Tarlov Cyst Outcomes & Study Statistics

Background

Under the supervision of Medical City – Dallas Institutional Review Board, Dr. Feigenbaum is gathering and analyzing surgical outcomes for over 2000 patients. Patients complete 4 standardized questionnaires: Visual Analog Scale, SF-36, Owsestry LBP Questionnaire and Feigenbaum Tarlov Cyst post-operative survey.

In Summary

Mean scores on all 8 scales of the SF-36 showed a trend toward improvement following surgery.  There was statistically significant improvement in the physical functioning and a decreased level of pain experienced after surgery.
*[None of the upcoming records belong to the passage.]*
(** The operations a message of the context performs on the shared state. *)
Lemma context_ops F dr m c r c' es :
  context_handle F dr m c = (r, c', es) →
  ∃ ops, cstate c' = apply_ops (cstate c) ops ∧ BeginShutdown ∉ ops ∧
    (bumps ops <= if is_init m then 1 else 0)%Z ∧
    (is_init m = true → is_ok r = true → bumps ops = 1%Z).
Proof.
  intros H. destruct (is_init m) eqn:Hm.
  - destruct m; try discriminate Hm. pose proof (pwp_run _ _ _ _ _ _ (run_init_spec F dr c) H) as [_ Hp].
    destruct r as [[]|p].
    + destruct Hp as [(ops & -> & ? & ?)%bumped_ops _]. exists ops. split_and!; auto; lia.
    + destruct Hp as [[->|(ops & -> & ? & ?)%bumped_ops] _].
      * exists []. split_and!; try done. by apply (bool_decide_unpack _).
      * exists ops. split_and!; try done; lia.
  - pose proof (pwp_run _ _ _ _ _ _ (quiet_handle F dr m c Hm) H) as (_ & -> & _).
    exists []. split_and!; try done. by apply (bool_decide_unpack _).
Qed.

Lemma context_readiness F dr m c r c' es :
  context_handle F dr m c = (r, c', es) →
  cconfig c' = cconfig c ∧
  ((∃ k, is_init m = true ∧ r = Ok () ∧ cchildren c' = Some k ∧ omap to_dev es = [ContextReady k]) ∨
   (cchildren c' = cchildren c ∧ omap to_dev es = [] ∧
    if is_init m then ∃ p, r = Err p ∧ init_panic dr p else ∀ p, r = Err p → p = "ctx not ready")).
Proof.
  intros H. destruct (is_init m) eqn:Hm.
  - destruct m; try discriminate Hm. pose proof (pwp_run _ _ _ _ _ _ (run_init_spec F dr c) H) as [? Hp].
    split; [done|]. destruct r as [[]|p].
    + destruct Hp as (_ & k & es1 & ? & -> & Ht & _). left. exists k. split_and!; try done.
      by rewrite omap_app, to_dev_no_tell.
    + destruct Hp as (_ & ? & ? & ?). right. split_and!; eauto using to_dev_no_tell.
  - pose proof (pwp_run _ _ _ _ _ _ (quiet_handle F dr m c Hm) H) as (? & _ & ? & ? & ?). auto.
Qed.

Lemma apply_ops_app s ops1 ops2 : apply_ops s (ops1 ++ ops2) = apply_ops (apply_ops s ops1) ops2.
Proof. apply foldl_app. Qed.

Lemma bumps_app ops1 ops2 : bumps (ops1 ++ ops2) = (bumps ops1 + bumps ops2)%Z.
Proof. unfold bumps. rewrite filter_app, length_app. lia. Qed.

(** What a step or a run does to the shared state. *)
Definition moves (s s' : DeviceState) (n : Z) (b : bool) : Prop :=
  ∃ ops, s' = apply_ops s ops ∧ BeginShutdown ∉ ops ∧ (bumps ops <= n)%Z ∧
    (b = true → bumps ops ≠ 0%Z).

Lemma moves_refl s n : (0 <= n)%Z → moves s s n false.
Proof. exists []. split_and!; try done; apply not_elem_of_nil. Qed.

Lemma moves_trans s1 s2 s3 n1 n2 b1 b2 :
  moves s1 s2 n1 b1 → moves s2 s3 n2 b2 → moves s1 s3 (n1 + n2) (b1 || b2).
Proof.
  intros (ops1 & -> & ? & ? & Hb1) (ops2 & -> & ? & ? & Hb2). exists (ops1 ++ ops2).
  rewrite apply_ops_app, bumps_app, not_elem_of_app.
  pose proof (bumps_nonneg ops1). pose proof (bumps_nonneg ops2). split_and!; auto; [lia|].
  intros [?|?]%orb_true_iff; naive_solver lia.
Qed.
The mean scores for Social Functioning demonstrated sustained improvement in this analysis.

The Oswestry Low Back Pain Disability Questionnaire indicated that patients were improved at 3 months, with maximum improvement attained at 6 months, which was sustained through the 24-month observation period.

The Visual Analog Scale: In Summary

Following surgery, patients reported significantly less pain and fewer sites of pain. Patients were able to sit comfortably for longer periods of time and pain interfered less with daily activities following surgery.  The use of prescription narcotic medications was significantly decreased following surgery.

Feigenbaum Tarlov Cyst Patient Post-Operative Survey:

Lower Extremity Pain
117 of 128 patients reported lower extremity pain pre-operatively.
At 12 months post surgery 68% of patients had improvement in lower extremity pain.

Sacral Pain
114 of 128 patients reported sacral pain preoperatively.
At 12 months post surgery 70% of patients had  improvement in sacral pain.

Lower Extremity Numbness
112 of 128 patients reported leg numbness preoperatively.
At 12 months post surgery 68% of patients had improvement.

Feigenbaum Tarlov Cyst Patient Post-Operative Survey: Conclusions

Leg pain (91.4%), sacral pain (89%), and leg numbness (87.5%) were the three most commonly reported preoperative symptoms.  There was improvement in all areas 3 months following surgery.

Conclusions

The responses from four unique self-assessments of pain, quality of life, and functionality indicated a trend toward improvement in all areas following surgery.